Exercise prompt: Up to and including the line with "is less than", restate the records below word for word, beginning with their first line.

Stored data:
(** X6.  Outside the regions.  A negative address never resolves.  An
    address from the end of the address space on resolves exactly when it
    is less than the end plus the size of the last variable, and then into
    the last variable, at the distance from the end; further out it does not
    resolve. *)
Theorem resolveAddr_outside (m : Machine) (pre : list Variable_)
    (x : Variable_) (a : Z) :
  cells_ok m -> Variables m = pre ++ [x] ->
  sum_sizes (Variables m) + Size x <= max_int ->
  (a < 0 -> resolveAddr m a = NoAddr "could not resolve address") /\
  (sum_sizes (Variables m) <= a ->
   resolveAddr m a =
     if a <? sum_sizes (Variables m) + Size x
     then Cell (length pre) (Z.to_nat (a - sum_sizes (Variables m)))
     else NoAddr "could not resolve address").
Proof.
  intros Hok Hvs Hmax.
  assert (0 <= Size x) as Hx.
  { pose proof (address_space.cells_ok_sizes m Hok) as Hs. rewrite Hvs in Hs.
    apply Forall_app in Hs as [_ Hs]. by inversion Hs. }
  split.
  - intros Ha. apply address_space.resolveAddr_negative; [done|lia|done].
  - intros Ha. by apply address_space.resolveAddr_after_last.
Qed.

Lemma resolveAddr_outside_witness :
  cells_ok one_cell /\
  Variables one_cell = [] ++ [{| Name := "x"; Size := 1; Data := [7] |}] /\
  sum_sizes (Variables one_cell) + 1 <= max_int /\
  resolveAddr one_cell (-1) = NoAddr "could not resolve address" /\
  resolveAddr one_cell 2 = NoAddr "could not resolve address".
Proof.
  assert (cells_ok one_cell) as H1.
  { unfold cells_ok. vm_compute. repeat constructor; discriminate. }
  assert (Variables one_cell
          = [] ++ [{| Name := "x"; Size := 1; Data := [7] |}]) as H2
    by reflexivity.
  assert (sum_sizes (Variables one_cell) + 1 <= max_int) as H3
    by (vm_compute; discriminate).
  split; [exact H1|]. split; [exact H2|]. split; [exact H3|].
  split.
  - exact (proj1 (resolveAddr_outside one_cell [] _ (-1) H1 H2 H3)
             ltac:(lia)).
  - exact (proj2 (resolveAddr_outside one_cell [] _ 2 H1 H2 H3)
             ltac:(vm_compute; discriminate)).
Defined.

Solved problem:
(** X6.  Outside the regions.  A negative address never resolves.  An
    address from the end of the address space on resolves exactly when it
    is less than the end plus the size of the last variable, and then into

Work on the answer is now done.